Lines to restate from the data below: from the one containing "- specialize (Hk" to the one containing "Context (goal : dfaState → bool).", both included. Give them again exactly, and only them.

Stored items
>>>>
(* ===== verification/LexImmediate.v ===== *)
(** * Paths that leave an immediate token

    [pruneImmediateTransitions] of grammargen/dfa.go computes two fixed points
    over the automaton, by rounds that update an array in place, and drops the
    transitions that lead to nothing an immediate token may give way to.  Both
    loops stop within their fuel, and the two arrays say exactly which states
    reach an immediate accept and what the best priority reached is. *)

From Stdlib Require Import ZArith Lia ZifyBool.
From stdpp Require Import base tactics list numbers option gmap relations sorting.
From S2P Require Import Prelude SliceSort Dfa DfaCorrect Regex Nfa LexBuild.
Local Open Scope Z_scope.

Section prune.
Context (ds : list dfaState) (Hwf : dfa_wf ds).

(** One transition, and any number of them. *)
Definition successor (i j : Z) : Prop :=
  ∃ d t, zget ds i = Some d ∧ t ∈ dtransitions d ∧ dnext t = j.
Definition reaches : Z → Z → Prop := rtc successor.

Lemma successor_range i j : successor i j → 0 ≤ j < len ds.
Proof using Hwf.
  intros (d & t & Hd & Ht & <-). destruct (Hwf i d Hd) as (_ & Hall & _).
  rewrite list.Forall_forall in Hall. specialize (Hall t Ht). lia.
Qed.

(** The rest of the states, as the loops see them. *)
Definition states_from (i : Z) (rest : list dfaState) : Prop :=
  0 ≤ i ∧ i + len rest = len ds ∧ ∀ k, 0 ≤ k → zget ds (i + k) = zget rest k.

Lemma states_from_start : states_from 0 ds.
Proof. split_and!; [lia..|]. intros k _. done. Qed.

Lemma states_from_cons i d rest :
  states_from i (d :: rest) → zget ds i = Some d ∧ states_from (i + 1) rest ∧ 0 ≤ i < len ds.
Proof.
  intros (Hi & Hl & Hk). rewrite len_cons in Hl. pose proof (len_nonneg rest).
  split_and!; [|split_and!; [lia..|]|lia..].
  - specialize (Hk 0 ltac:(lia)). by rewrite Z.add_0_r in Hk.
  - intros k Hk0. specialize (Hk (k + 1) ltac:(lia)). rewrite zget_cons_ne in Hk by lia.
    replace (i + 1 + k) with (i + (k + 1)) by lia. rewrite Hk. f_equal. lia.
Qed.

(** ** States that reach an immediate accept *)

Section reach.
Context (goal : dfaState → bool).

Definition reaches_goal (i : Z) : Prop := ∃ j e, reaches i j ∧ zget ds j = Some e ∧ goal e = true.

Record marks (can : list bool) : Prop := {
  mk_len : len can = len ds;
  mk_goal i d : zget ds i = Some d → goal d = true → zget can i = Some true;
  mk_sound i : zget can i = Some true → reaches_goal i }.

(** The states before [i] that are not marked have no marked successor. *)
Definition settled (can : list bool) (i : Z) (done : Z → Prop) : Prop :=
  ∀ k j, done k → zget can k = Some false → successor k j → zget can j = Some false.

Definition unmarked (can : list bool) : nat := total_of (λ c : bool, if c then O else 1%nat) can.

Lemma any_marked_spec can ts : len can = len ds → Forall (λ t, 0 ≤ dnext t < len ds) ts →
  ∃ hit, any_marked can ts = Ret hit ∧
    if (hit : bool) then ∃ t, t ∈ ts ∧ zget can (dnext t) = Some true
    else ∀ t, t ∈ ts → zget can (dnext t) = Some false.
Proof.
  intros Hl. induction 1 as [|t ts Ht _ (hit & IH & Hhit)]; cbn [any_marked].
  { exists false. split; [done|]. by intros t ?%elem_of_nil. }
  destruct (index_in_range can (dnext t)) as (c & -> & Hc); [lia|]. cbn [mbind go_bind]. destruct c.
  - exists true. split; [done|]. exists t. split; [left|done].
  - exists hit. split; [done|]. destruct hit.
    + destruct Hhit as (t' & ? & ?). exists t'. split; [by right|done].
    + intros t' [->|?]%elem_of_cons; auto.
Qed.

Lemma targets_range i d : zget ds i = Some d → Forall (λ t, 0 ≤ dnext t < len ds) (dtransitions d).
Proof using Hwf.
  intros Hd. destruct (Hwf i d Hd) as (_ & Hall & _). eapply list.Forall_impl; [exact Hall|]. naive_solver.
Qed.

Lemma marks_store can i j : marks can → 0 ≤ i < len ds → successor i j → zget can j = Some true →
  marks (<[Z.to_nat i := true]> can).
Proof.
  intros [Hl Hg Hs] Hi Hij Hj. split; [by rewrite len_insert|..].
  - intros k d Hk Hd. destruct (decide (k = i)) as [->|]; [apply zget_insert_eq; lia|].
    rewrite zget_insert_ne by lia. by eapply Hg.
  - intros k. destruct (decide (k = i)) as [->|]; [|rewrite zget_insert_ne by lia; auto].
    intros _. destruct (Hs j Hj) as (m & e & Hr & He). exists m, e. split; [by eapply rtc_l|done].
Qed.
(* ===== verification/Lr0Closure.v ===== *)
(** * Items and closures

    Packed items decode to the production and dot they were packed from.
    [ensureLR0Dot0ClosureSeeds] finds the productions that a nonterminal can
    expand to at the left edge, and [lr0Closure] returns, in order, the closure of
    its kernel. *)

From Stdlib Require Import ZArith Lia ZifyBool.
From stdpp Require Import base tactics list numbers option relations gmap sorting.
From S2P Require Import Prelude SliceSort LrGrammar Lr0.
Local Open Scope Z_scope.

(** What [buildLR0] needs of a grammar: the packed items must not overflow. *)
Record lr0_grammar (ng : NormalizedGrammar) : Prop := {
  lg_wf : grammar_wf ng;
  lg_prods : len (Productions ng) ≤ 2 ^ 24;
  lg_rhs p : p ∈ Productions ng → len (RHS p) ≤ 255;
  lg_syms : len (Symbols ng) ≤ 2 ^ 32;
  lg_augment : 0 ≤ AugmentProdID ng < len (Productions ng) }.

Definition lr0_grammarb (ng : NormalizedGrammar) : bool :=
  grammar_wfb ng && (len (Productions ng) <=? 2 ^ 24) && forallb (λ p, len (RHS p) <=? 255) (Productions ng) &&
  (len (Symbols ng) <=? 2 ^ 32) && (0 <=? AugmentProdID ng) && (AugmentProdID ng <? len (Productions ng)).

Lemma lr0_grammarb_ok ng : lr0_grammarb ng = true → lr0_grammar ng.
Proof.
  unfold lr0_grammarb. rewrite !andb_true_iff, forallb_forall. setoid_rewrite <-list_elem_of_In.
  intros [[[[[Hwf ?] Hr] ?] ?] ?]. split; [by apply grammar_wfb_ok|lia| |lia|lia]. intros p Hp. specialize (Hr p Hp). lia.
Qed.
<<<<
Answer for this exercise:
  - specialize (Hk 0 ltac:(lia)). by rewrite Z.add_0_r in Hk.
  - intros k Hk0. specialize (Hk (k + 1) ltac:(lia)). rewrite zget_cons_ne in Hk by lia.
    replace (i + 1 + k) with (i + (k + 1)) by lia. rewrite Hk. f_equal. lia.
Qed.

(** ** States that reach an immediate accept *)

Section reach.
Context (goal : dfaState → bool).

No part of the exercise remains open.